The past decade has witnessed major advances in our understanding of the mechanism and regulation of nucleo-cytoplasmic transport in vertebrates and yeast (reviewed in Macara, 2001; Ossareh-Nazari et al., 2001; Weis, 2002). This transport occurs through nuclear pore complexes (NPC), large supramolecular structures that span the double membrane of the nuclear envelope (NE). Ions and small molecules less than ~40 kDa can passively diffuse through aqueous channels that cross the NPC, however larger macromolecules (most proteins and ribonucleoprotein complexes) are translocated through the central channel of the NPC in a saturable and sequence-mediated process that is rapid and highly selective (Kuersten et al., 2001; Macara, 2001; Mattaj and Englmeier, 1998).
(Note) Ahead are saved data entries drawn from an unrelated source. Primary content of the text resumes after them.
(** A receiver on a primary descriptor with one path, quiet output and a clock calibration. *)
Definition sample_first_inputs : b41_first_inputs := First_inputs 113 1 0 0 0 0 0 (Some (repeat 7 16)) 16 0 12 0 true 1.
Definition sample_queries : b41_first_queries := Queries 14 81 1 1 3 2 0 0.
Definition sample_first : b41_first_config := match b41_first_config_from_queries sample_first_inputs sample_queries with inr f => f | inl _ => First_config (zero_block 0) 0 0 0 end.
Definition sample_second_inputs : b41_second_inputs := Second_inputs 6 None None 12 0 0 (Some (repeat 5 68)) 68 1 1 [Some (chars "/data/nv")].
Definition sample_second : b41_second_config :=
  match b41_second_config_build sample_second_inputs with
  | inr c => match b41_receiver_inputs_build 1 sample_first c with inr r => r.2 | inl _ => c end
  | inl _ => Second_config (zero_block 0) 0 0 0 0 0
  end.
Definition sample_runtime : b41_runtime_sources := Runtime_sources 63 1 0x6878 7 2 1 5 UINT32_MAX 9 1 0 1 1 1 3.
Definition sample_second_runtime : b41_second_runtime_sources := Second_runtime 7 1 2 3 0x1000 4 5.
Definition sample_bundle : b41_startup_bundle :=
  match b41_startup_bundle_build sample_first sample_runtime sample_second sample_second_runtime (- ENOENT) with
  | inr b => b | inl _ => Bundle (Runtime_config sample_first 0 0) sample_second b41_startup_config_init 0 end.
Lemma sample_first_produced : produced_first sample_first.
Proof. apply (P_queries sample_first_inputs sample_queries); [|vm_compute; reflexivity]. unfold first_inputs_ok. cbn. repeat apply List.Forall_cons; try apply List.Forall_nil; now vm_compute. Qed.
Lemma sample_second_produced : produced_second sample_second.
Proof.
  destruct (b41_second_config_build sample_second_inputs) as [e|c] eqn:C; [vm_compute in C; discriminate|]. destruct (b41_receiver_inputs_build 1 sample_first c) as [e|r] eqn:R.
  - injection C as <-. vm_compute in R. discriminate.
  - replace sample_second with r.2 by (unfold sample_second; now rewrite C, R). eapply P_inputs; [|exact R]. eapply P_second; [|exact C].
    split; [apply bytes_ok_repeat; unfold is_u8; lia|]. apply List.Forall_cons; [|apply List.Forall_nil]. cbn. repeat apply List.Forall_cons; try apply List.Forall_nil; now vm_compute.
Qed.
Lemma bundle_provenance_witness : produced_first sample_first /\ produced_second sample_second /\
  b41_startup_bundle_build sample_first sample_runtime sample_second sample_second_runtime (- ENOENT) = inr sample_bundle /\
  unresolved (first_block (rt_first (runtime sample_bundle))) = 3 /\ config_typed (abi sample_bundle) /\ bundle_missing sample_bundle = 123.
Proof.
  assert (E : b41_startup_bundle_build sample_first sample_runtime sample_second sample_second_runtime (- ENOENT) = inr sample_bundle) by (vm_compute; reflexivity).
  split; [exact sample_first_produced|]. split; [exact sample_second_produced|]. split; [exact E|]. split; [vm_compute; reflexivity|].
  destruct (bundle_provenance sample_first sample_runtime sample_second sample_second_runtime (- ENOENT) sample_bundle sample_first_produced sample_second_produced E) as (_ & _ & _ & _ & _ & _ & T & _ & M).
  split; [exact T|exact M].
Defined.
This nucleo-cytoplasmic traffic has evolved to be functionally and mechanistically diversified: beyond being needed for basal replication, transcription and RNA processing, it also serves to regulate the cell cycle, transcriptional activation and repression in response to a variety of physiological and environmental stimuli, circadian rhythms and a number of other processes (Macara, 2001; Ossareh-Nazari et al., 2001; Weis, 2002; Yamamoto and Deng, 1999). The small GTPase Ran, a member of the ras superfamily, is key in this process, both in establishing compartmental identity and in providing directionality to transport.